Etnoimpresije iz Skopja. 

Ledenčan, Goran; Zorić, Snježana (eds.). Zadar: Studentski zbor Sveučilišta u Zadru, 2014 

The book is the result of a field research in Skopje, the capital of North Macedonia, as part of the MA Anthropology degree program of the University of Zadar, Croatia.

During the project, we received great help from Prof. Ljupčo Risteski from the Anthropology Department of University of Skopje. He also contributed a paper titled Himalayan, yet ours, a postsocialist saga of the Macedonian Kingdom in the Himalayas, in which he discusses historical and current aspects of the Macedonian ethnic identity as illustrated by the Hunza royal family’s visit from the Himalayan foothills to Macedonia.
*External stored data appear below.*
(** The text [String] builds from a list of positions. *)
Lemma rendering_spec l :
  Forall (fun n => 0 <= n) l ->
  let s := String.concat " " (map Itoa l) in
  Forall (fun w => all_digits w = true /\ nonempty w = true) (map Itoa l) /\
  (l <> [] -> Split " " s = map Itoa l) /\
  (forall r, s <> String " " r) /\
  (forall r, s <> (r ++ " ")%string) /\
  (s = ""%string <-> l = []) /\
  map Atoi (Fields s) = map Some l.
Proof.
  intros Hpos s.
  assert (Hwords : Forall (fun w => all_digits w = true /\ nonempty w = true)
                          (map Itoa l)).
  { apply Forall_map. eapply Forall_impl; [|exact Hpos].
    intros n Hn. split; [now apply Itoa_digits | now apply Itoa_nonempty]. }
  assert (Hfull : Forall (fun w => nonempty w = true) (map Itoa l))
    by (eapply Forall_impl; [|exact Hwords]; intros w [_ H]; exact H).
  assert (Hsplit : l <> [] -> Split " " s = map Itoa l).
  { intros Hne. destruct l as [|x l]; [contradiction|]. subst s.
    cbn [map]. apply Split_concat. cbn [map] in Hwords.
    eapply Forall_impl; [|exact Hwords].
    intros w [Hd _]. now apply digits_no_space. }
  split; [assumption|]. split; [assumption|].
  destruct l as [|x l].
  - subst s. cbn. repeat split; try discriminate.
    intros r. destruct r; discriminate.
  - specialize (Hsplit ltac:(discriminate)).
    split; [|split; [|split]].
    + intros r E. destruct (Split_leading_space r) as (ws & Hws).
      rewrite <- E, Hsplit in Hws. rewrite Hws in Hfull.
      inversion Hfull; subst. discriminate.
    + intros r E. destruct (Split_trailing_space r) as (w & ws & Hws).
      rewrite <- E, Hsplit in Hws. rewrite Hws in Hfull.
      inversion Hfull as [|? ? _ Htail]; subst.
      apply Forall_app in Htail. destruct Htail as [_ Hlast].
      inversion Hlast; subst. discriminate.
    + split; [|discriminate]. intros E. rewrite E in Hsplit.
      cbn in Hsplit. injection Hsplit as Hx _.
      pose proof (Forall_inv Hfull) as Hn. cbn [map] in Hn.
      rewrite <- Hx in Hn. discriminate.
    + unfold Fields. rewrite Hsplit, filter_nonempty_all by assumption.
      apply map_Atoi_Itoa.
Qed.

Lemma String_loop_drain fuel : forall it sb sep l,
  drain fuel it = Some l ->
  String_loop fuel it sb sep =
  Some (sb ++ match l with
              | [] => ""
              | _ => sep ++ String.concat " " (map Itoa l)
              end)%string.
Proof.
  induction fuel as [|f IH]; intros it sb sep l H; [discriminate|].
  cbn [drain String_loop] in *. destruct (Iter_Next it) as [x it'].
  destruct (x >=? 0).
  - destruct (drain f it') as [l'|] eqn:E; [|discriminate].
    injection H as <-. rewrite (IH _ _ _ _ E). f_equal.
    destruct l' as [|y l'].
    + cbn. now rewrite string_app_nil_r.
    + cbn [map String.concat]. now rewrite !string_app_assoc.
  - injection H as <-. now rewrite string_app_nil_r.
Qed.

(** C5.  [String] writes the positions of the field, in the ascending order
    of iteration, as decimal numbers with one space between neighbours and
    none at either end; the text is empty exactly for the empty field, and
    cutting it at the spaces and reading the numbers gives the positions
    back. *)
Theorem String_renders_positions (b : Z) (Hb : uint64_ok b) :
  exists l s,
    (forall fuel, (65 <= fuel)%nat -> drain fuel (Bits_Iter b) = Some l) /\
    (forall fuel, (65 <= fuel)%nat -> Bits_String fuel b = Some s) /\
    ascending l /\ positions_of b l /\
    s = String.concat " " (map Itoa l) /\
    Forall (fun w => all_digits w = true /\ nonempty w = true) (map Itoa l) /\
    (forall r, s <> String " " r) /\
    (forall r, s <> (r ++ " ")%string) /\
    (s = ""%string <-> Bits_Empty b = true) /\
    map Atoi (Fields s) = map Some l /\
    (Bits_Empty b = false -> Split " " s = map Itoa l).
Proof.
  destruct (drain_positions b Hb) as (l & Hl & Hasc & _ & Hmem & Hlen).
  assert (Hpos : Forall (fun n => 0 <= n) l).
  { apply Forall_forall. intros n Hn. apply Hmem in Hn. lia. }
  destruct (rendering_spec l Hpos)
    as (Hwords & Hsplit & Hlead & Htrail & Hempty & Hfields).
  assert (Hnil : l = [] <-> Bits_Empty b = true).
  { unfold Bits_Empty. rewrite Z.eqb_eq.
    rewrite <- (OnesCount64_zero b Hb). fold (Bits_Count b).
    rewrite <- Hlen. destruct l; simpl; split; (discriminate || lia || auto). }
  exists l, (String.concat " " (map Itoa l)).
  split; [assumption|]. split.
  { intros fuel Hfuel. unfold Bits_String.
    rewrite (String_loop_drain _ _ _ _ _ (Hl fuel Hfuel)).
    now destruct l. }
  split; [assumption|]. split; [assumption|]. split; [reflexivity|].
  split; [assumption|]. split; [assumption|]. split; [assumption|].
  split; [now rewrite Hempty|]. split; [assumption|].
  intros Hne. apply Hsplit. intros E. apply Hnil in E. congruence.
Qed.

Lemma String_renders_positions_witness :
  uint64_ok 1029 /\
  Bits_String 65 1029 = Some "0 2 10"%string /\
  exists l s,
    (forall fuel, (65 <= fuel)%nat -> drain fuel (Bits_Iter 1029) = Some l) /\
    (forall fuel, (65 <= fuel)%nat -> Bits_String fuel 1029 = Some s) /\
    ascending l /\ positions_of 1029 l /\
    s = String.concat " " (map Itoa l) /\
    Forall (fun w => all_digits w = true /\ nonempty w = true) (map Itoa l) /\
    (forall r, s <> String " " r) /\
    (forall r, s <> (r ++ " ")%string) /\
    (s = ""%string <-> Bits_Empty 1029 = true) /\
    map Atoi (Fields s) = map Some l /\
    (Bits_Empty 1029 = false -> Split " " s = map Itoa l).
Proof.
  assert (H : uint64_ok 1029) by (unfold uint64_ok; lia).
  split; [exact H|]. split; [reflexivity|].
  exact (String_renders_positions 1029 H).
Defined.

(** * Further properties of the package *)

(** ** The mask [1 << uint64(n)] at an arbitrary argument *)

Lemma to_uint64_range n : 0 <= to_uint64 n < 2 ^ 64.
Proof. unfold to_uint64. apply Z.mod_pos_bound. lia. Qed.

Lemma mask_value n :
  shl64 1 (to_uint64 n) = if to_uint64 n <? 64 then 2 ^ to_uint64 n else 0.
Proof.
  unfold shl64. pose proof (to_uint64_range n) as Hr.
  destruct (Z.ltb_spec (to_uint64 n) 64); [|reflexivity].
  rewrite Z.shiftl_1_l. apply Z.mod_small.
  split; [lia|]. apply Z.pow_lt_mono_r; lia.
Qed.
In the paper, this event is presented as a trend toward searching for ethnicity beyond Europe in order to prove the archaic origin of the country’s ethnic identity.

Goran Ledenčan contributed a paper with the title Visual (Re)presentations of Skopje – New Images of the Old City. The essay deals with visual (re)presentations of the City of Skopje and the changes of its cityscape in the course of a project called Skopje 2014. This urban renewal project was sponsored by the government of the Republic of Macedonia starting in 2010, but it has been stirring up heated discussions and controversies since its very beginning. The paper analyzes the costly buildings and monuments through a cultural-anthropological perspective of place and space, ethnocracy, image, territoriality, identity etc.

In her essay Mother Teresa – An Intercultural and Interreligious Icon, Snježana Zorić constructed an intertextual paper that deals hermeneutically with certain questions about the genuineness of the unique mission of Mother Teresa, who was an ethnic Albanian from Macedonia. The aim of this essay is not to simply confirm a saintly image of Mother Teresa and to conceal the negative perceptions of her work, but it is an attempt to place her work within an intercultural and interreligious “third space” of “in-between” and the “theology of suffering” she advocated.

The other contributors were Ljupčo S. Risteski, Ana Hrkač and Helena Tonković.